The horizon is not so far as we can see, but as far as we can imagine

Tag: Extinction Events

Dozens of Extinctions from the Australia Wildfires, But That’s Not the Worst

So a few humans got killed, and a lot of property got burned, but the real losers were the animals.

“Hundreds of species have been affected by these fires,” Legge says. “That includes many dozens of threatened species; some of these will be brought to the brink of extinction as a result of this event. And if they’re not made extinct by this event, I think this is the beginning of the end for them. Because this event will reoccur. It’s awful. It will be ecosystem collapse in a lot of cases. And we’re not exactly sure what we’ll end up with at the end of it all.” (my emphasis)

So here’s the thing: What is happening in California, the Pacific Northwest, Australia, the Amazon, and elsewhere is that the climate is changing.

Bit of a surprise, right? I mean, it’s called “climate change” for a reason.

But this means that the plants and animals that are in these places now, which have been adapted to a particular climate, which means not just temperature but rainfall, will no longer be viable. They will be removed. That’s just how this is going to run.

Now, if we were going to stop here, or even just continue a bit, whatever. It’d be awful, we’d lose biodiversity, but we’d recover.

But as the interviewee, Sarah Legge, notes later on:

Obviously, the driver here is climate change, leading to extended drought and high temperatures. Australia is looking at 3 to 4 degrees of warming. I’m frightened to even imagine the country in that scenario. If this fire event is what we experienced with 1 degree of warming, what on earth are we going to be experiencing at 3 or 4 degrees of warming?

Yeah. Only one-third to one-quarter through this.
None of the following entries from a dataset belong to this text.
Lemma callers_goto_self s i c p : is_Some (callers s !! i) -> callers (goto i c p s) !! i = Some (mkCaller (limited c) p).
Proof. intros Hi. simpl. apply list_lookup_insert_eq. by apply lookup_lt_is_Some. Qed.

Lemma callers_goto_other s i c p j : j <> i -> callers (goto i c p s) !! j = callers s !! j.
Proof. intros Hj. simpl. by apply list_lookup_insert_ne. Qed.

(** A step of goroutine [i] from [at_ c] to [p], after which the shared state is that of
    [s']: what there is to show of it. *)
Lemma inv_goto o s s' i c p :
  inv o s -> callers s !! i = Some c -> callers s' = callers s ->
  caller_ok o s' p ->
  (forall j d, j <> i -> callers s !! j = Some d -> caller_ok o s (at_ d) -> caller_ok o s' (at_ d)) ->
  (forall a f, entered o p = Some (a, f) -> inflight s' !! key a = Some f) ->
  (forall j d a f, j <> i -> callers s !! j = Some d -> entered o (at_ d) = Some (a, f) ->
     inflight s !! key a = Some f -> inflight s' !! key a = Some f) ->
  (forall k f, inflight s' !! k = Some f -> (exists a, entered o p = Some (a, f) /\ key a = k) \/
     (inflight s !! k = Some f /\ forall a, entered o (at_ c) <> Some (a, f))) ->
  (forall f fl, flights s' !! f = Some fl -> released fl = false -> owns p = Some f \/
     (owns (at_ c) <> Some f /\ exists fl0, flights s !! f = Some fl0 /\ released fl0 = false)) ->
  (forall f, owns p = Some f -> owns (at_ c) = Some f \/ forall j d, callers s !! j = Some d -> owns (at_ d) <> Some f) ->
  (forall f fl, flights s' !! f = Some fl -> flight_ok fl) ->
  inv o (goto i c p s').
Proof.
  intros Hinv Hi Ec Hp Hothers Hent Hents Hentry Hopen Huniq Hfl.
  assert (Hi' : is_Some (callers s' !! i)) by (rewrite Ec; eauto). split.
  - intros j d [(-> & -> & _)|[Hj Hd]]%callers_goto; [exact Hp|]. rewrite Ec in Hd.
    apply (Hothers j d Hj Hd). by eapply inv_caller.
  - intros j d a f [(-> & -> & _)|[Hj Hd]]%callers_goto He; [by apply Hent|]. rewrite Ec in Hd.
    apply (Hents j d a f Hj Hd He). by eapply inv_entered.
  - intros k f Hk. destruct (Hentry k f Hk) as [(a & He & <-)|[Hk' Hnot]].
    + exists i, (mkCaller (limited c) p), a. by rewrite callers_goto_self.
    + destruct (inv_entry _ _ Hinv k f Hk') as (j & d & a & Hd & He & <-). exists j, d, a.
      rewrite callers_goto_other, Ec; [done|]. intros ->. rewrite Hi in Hd. injection Hd as <-. by apply (Hnot a).
  - intros f fl Hf Hrel. destruct (Hopen f fl Hf Hrel) as [Ho|(Ho & fl0 & Hf0 & Hrel0)].
    + exists i, (mkCaller (limited c) p). by rewrite callers_goto_self.
    + destruct (inv_open _ _ Hinv f fl0 Hf0 Hrel0) as (j & d & Hd & Hod). exists j, d.
      rewrite callers_goto_other, Ec; [done|]. intros ->. rewrite Hi in Hd. by injection Hd as <-.
  - assert (Hone : forall j d f, j <> i -> callers s !! j = Some d -> owns (at_ d) = Some f -> owns p <> Some f).
    { intros j d f Hj Hd Hod Hop. destruct (Huniq f Hop) as [Hoc|Hfresh]; [|by apply (Hfresh j d)].
      apply Hj. by eapply inv_unique. }
    intros j l d d' f [(-> & -> & _)|[Hj Hd]]%callers_goto [(-> & -> & _)|[Hl Hd']]%callers_goto Ho Ho'; [done|..].
    + rewrite Ec in Hd'. by destruct (Hone l d' f).
    + rewrite Ec in Hd. by destruct (Hone j d f).
    + rewrite Ec in Hd, Hd'. by eapply (inv_unique _ _ Hinv j l d d').
  - done.
Qed.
The worst is yet to come.

Note the bolded text in the first post “Because this event will reoccur.” This isn’t the last fire in Australia, or elsewhere.

There will be less dramatic reshaping of climate. Rains that don’t come, maybe even monsoons that don’t come. Less water or more water. Local areas will have wildly variable temperature changes–arctic temperature increases are already at three to four degrees celcius.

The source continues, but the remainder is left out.